◆ DATA FOR REVIEW
(** C3 does not hold as stated.  The alternate chain of this CA has no issuer
    certificates, so its issuer bytes do not parse; no candidate is issued by
    "Root X9".  The claim promises the default entry and success, but
    checkResponse returns the parse error, in either direction of the map
    walk. *)
Lemma chain_selection_counterexample :
  fst (checkResponse Sim.the_lib (Sim.env (Sim.alternate_is_bare false))
         Sim.issued Sim.pending_Resource true "Root X9" (Sim.start []))
  = Ret (set_chain Sim.pending_Resource (bytes_of "CHAIN-X1")
           (bytes_of "LEAF+X1") "https://ca.test/cert/1",
         (false, Some Sim.parse_error))
  /\ fst (checkResponse Sim.the_lib (Sim.env (Sim.alternate_is_bare true))
            Sim.issued Sim.pending_Resource true "Root X9" (Sim.start []))
     = Ret (set_chain Sim.pending_Resource (bytes_of "CHAIN-X1")
              (bytes_of "LEAF+X1") "https://ca.test/cert/1",
            (false, Some Sim.parse_error))
  /\ ~ chain_selection_claim Sim.the_lib
         (Sim.env (Sim.alternate_is_bare false))
         Sim.issued Sim.pending_Resource true "Root X9" (Sim.start [])
         Sim.bare_alternate.
Proof.
  assert (Hrun :
    fst (checkResponse Sim.the_lib (Sim.env (Sim.alternate_is_bare false))
           Sim.issued Sim.pending_Resource true "Root X9" (Sim.start []))
    = Ret (set_chain Sim.pending_Resource (bytes_of "CHAIN-X1")
             (bytes_of "LEAF+X1") "https://ca.test/cert/1",
           (false, Some Sim.parse_error))) by (vm_compute; reflexivity).
  split; [exact Hrun|]. split; [vm_compute; reflexivity|].
  intros (_ & _ & Hnone).
  assert (Hkept : fst (checkResponse Sim.the_lib
                         (Sim.env (Sim.alternate_is_bare false))
                         Sim.issued Sim.pending_Resource true "Root X9"
                         (Sim.start []))
                  = Ret (set_chain Sim.pending_Resource
                           (acme.Issuer (default_entry Sim.bare_alternate
                                           (acme.Certificate Sim.issued)))
                           (acme.Cert (default_entry Sim.bare_alternate
                                         (acme.Certificate Sim.issued)))
                           (acme.Certificate Sim.issued), (true, None))).
  { apply Hnone; [discriminate|].
    intros link cert Hl Hm.
    apply top_issuer_matches_iff in Hm.
    apply elem_of_map_to_list, list_elem_of_In in Hl.
    assert (Hall : forallb
                     (fun e => negb (top_issuer_matchesb Sim.the_lib "Root X9"
                                       (snd e)))
                     (map_to_list Sim.bare_alternate) = true)
      by (vm_compute; reflexivity).
    pose proof (proj1 (forallb_forall _ _) Hall (link, cert) Hl) as Hno.
    cbn [snd] in Hno. rewrite Hm in Hno. discriminate. }
  rewrite Hrun in Hkept. discriminate.
Qed.

(** C3, amended.  For a valid order whose chains the CA returns: without a
    preferred chain the Resource gets the default entry, keyed by the order's
    certificate URL, and checkResponse succeeds.  With a preference, and
    provided the issuer bytes of every candidate parse to a chain with a
    topmost certificate, checkResponse succeeds as well, whatever the order
    of the map walk: if exactly one candidate's topmost issuer certificate is
    issued by the preferred name, that candidate's certificate, issuer bytes
    and URL are stored; if none is, the default entry is kept. *)
Theorem chain_selection {W : Type} (L : Lib) (E : Env W)
  (order : acme.ExtendedOrder) (certRes : Resource) (bundle : bool)
  (preferredChain : string) (s : State W)
  (certs : gmap string acme.RawCertificate) (w' : W) :
  acme.Status order = acme.StatusValid ->
  Certificates_GetAll E (acme.Certificate order) bundle (world s)
  = (Ok certs, w') ->
  let dflt := default_entry certs (acme.Certificate order) in
  let kept :=
    set_chain certRes (acme.Issuer dflt) (acme.Cert dflt)
      (acme.Certificate order) in
  let s' :=
    {| world := w';
       trace := trace s
                ++ [EvCertificatesGetAll (acme.Certificate order) bundle] |} in
  (preferredChain = "" ->
   checkResponse L E order certRes bundle preferredChain s
   = (Ret (kept, (true, None)), s'))
  /\ ((forall link cert, certs !! link = Some cert -> issuer_parses L cert) ->
      preferredChain <> "" ->
      (forall link cert,
          certs !! link = Some cert ->
          top_issuer_matches L preferredChain cert ->
          (forall link' cert',
              certs !! link' = Some cert' ->
              top_issuer_matches L preferredChain cert' -> link' = link) ->
          checkResponse L E order certRes bundle preferredChain s
          = (Ret (set_chain certRes (acme.Issuer cert) (acme.Cert cert) link,
                  (true, None)), s'))
      /\ ((forall link cert,
              certs !! link = Some cert ->
              ~ top_issuer_matches L preferredChain cert) ->
          checkResponse L E order certRes bundle preferredChain s
          = (Ret (kept, (true, None)), s'))).
Proof.
  intros Hvalid HG dflt kept s'.
  pose proof (checkResponse_valid_run L E order certRes bundle preferredChain
                s certs w' Hvalid HG) as Hrun.
  fold dflt in Hrun. fold kept in Hrun. fold s' in Hrun.
  split.
  - intros ->. exact Hrun.
  - intros Hparse Hpref.
    apply String.eqb_neq in Hpref. rewrite Hpref in Hrun.
    rewrite checkResponse_range_run in Hrun.
    2:{ intros l c Hin. apply map_range_lookup in Hin. exact (Hparse l c Hin). }
    rewrite Hrun. clear Hrun.
    destruct (find _ (map_range E w' certs)) as [[l c]|] eqn:Hfind.
    + apply find_some in Hfind as [Hin Hm]. cbn [snd] in Hm.
      apply map_range_lookup in Hin. apply top_issuer_matches_iff in Hm.
      split.
      * intros link cert Hl _ Huniq.
        pose proof (Huniq l c Hin Hm) as ->.
        rewrite Hin in Hl. inversion Hl; subst c. reflexivity.
      * intros Hnone. exfalso. exact (Hnone l c Hin Hm).
    + split; [|reflexivity].
      intros link cert Hl Hm _. exfalso.
      apply (proj2 (map_range_lookup E w' certs link cert)) in Hl.
      apply top_issuer_matches_iff in Hm.
      pose proof (find_none _ _ Hfind (link, cert) Hl) as Hf.
      cbn [snd] in Hf. congruence.
Qed.

(** A run of C3 as amended: of the two chains of the scripted CA only the
    alternate one ends under "Root X2", and it is the one stored. *)
Lemma chain_selection_witness :
  checkResponse Sim.the_lib (Sim.env Sim.happy) Sim.issued
    Sim.pending_Resource true "Root X2" (Sim.start [])
  = (Ret (set_chain Sim.pending_Resource (bytes_of "CHAIN-X2")
            (bytes_of "LEAF+X2") "https://ca.test/cert/1/alt", (true, None)),
     {| world := [];
        trace := [EvCertificatesGetAll "https://ca.test/cert/1" true] |}).
Proof.
  assert (Hx1 : top_issuer_matchesb Sim.the_lib "Root X2"
                  {| acme.Cert := bytes_of "LEAF+X1";
                     acme.Issuer := bytes_of "CHAIN-X1" |} = false)
    by (vm_compute; reflexivity).
  refine (proj1 (proj2 (chain_selection Sim.the_lib (Sim.env Sim.happy)
                          Sim.issued Sim.pending_Resource true "Root X2"
                          (Sim.start []) Sim.two_chains [] eq_refl eq_refl)
                   _ _)
            "https://ca.test/cert/1/alt"
            {| acme.Cert := bytes_of "LEAF+X2";
               acme.Issuer := bytes_of "CHAIN-X2" |} _ _ _).
  - apply map_Forall_insert_2;
      [exists [Sim.root "Root X1"], (Sim.root "Root X1"); split; reflexivity|].
    apply map_Forall_insert_2;
      [exists [Sim.root "Root X2"], (Sim.root "Root X2"); split; reflexivity|].
    apply map_Forall_empty.
  - discriminate.
  - vm_compute. reflexivity.
  - exists [Sim.root "Root X2"], (Sim.root "Root X2"). repeat split; reflexivity.
  - apply (map_Forall_insert_2
             (fun link' cert' =>
                top_issuer_matches Sim.the_lib "Root X2" cert' ->
                link' = "https://ca.test/cert/1/alt")).
    { intros Hm. apply top_issuer_matches_iff in Hm.
      rewrite Hx1 in Hm. discriminate. }
    apply map_Forall_insert_2; [reflexivity|].
    apply map_Forall_empty.
Defined.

◆ WHAT THE TASK ASKS
Retype exactly, and only, the lines from the line holding "(** A run of" through the last line of the data; both of those lines count.

◆ EXPECTED ANSWER
(** A run of C3 as amended: of the two chains of the scripted CA only the
    alternate one ends under "Root X2", and it is the one stored. *)
Lemma chain_selection_witness :
  checkResponse Sim.the_lib (Sim.env Sim.happy) Sim.issued
    Sim.pending_Resource true "Root X2" (Sim.start [])
  = (Ret (set_chain Sim.pending_Resource (bytes_of "CHAIN-X2")
            (bytes_of "LEAF+X2") "https://ca.test/cert/1/alt", (true, None)),
     {| world := [];
        trace := [EvCertificatesGetAll "https://ca.test/cert/1" true] |}).
Proof.
  assert (Hx1 : top_issuer_matchesb Sim.the_lib "Root X2"
                  {| acme.Cert := bytes_of "LEAF+X1";
                     acme.Issuer := bytes_of "CHAIN-X1" |} = false)
    by (vm_compute; reflexivity).
  refine (proj1 (proj2 (chain_selection Sim.the_lib (Sim.env Sim.happy)
                          Sim.issued Sim.pending_Resource true "Root X2"
                          (Sim.start []) Sim.two_chains [] eq_refl eq_refl)
                   _ _)
            "https://ca.test/cert/1/alt"
            {| acme.Cert := bytes_of "LEAF+X2";
               acme.Issuer := bytes_of "CHAIN-X2" |} _ _ _).
  - apply map_Forall_insert_2;
      [exists [Sim.root "Root X1"], (Sim.root "Root X1"); split; reflexivity|].
    apply map_Forall_insert_2;
      [exists [Sim.root "Root X2"], (Sim.root "Root X2"); split; reflexivity|].
    apply map_Forall_empty.
  - discriminate.
  - vm_compute. reflexivity.
  - exists [Sim.root "Root X2"], (Sim.root "Root X2"). repeat split; reflexivity.
  - apply (map_Forall_insert_2
             (fun link' cert' =>
                top_issuer_matches Sim.the_lib "Root X2" cert' ->
                link' = "https://ca.test/cert/1/alt")).
    { intros Hm. apply top_issuer_matches_iff in Hm.
      rewrite Hx1 in Hm. discriminate. }
    apply map_Forall_insert_2; [reflexivity|].
    apply map_Forall_empty.
Defined.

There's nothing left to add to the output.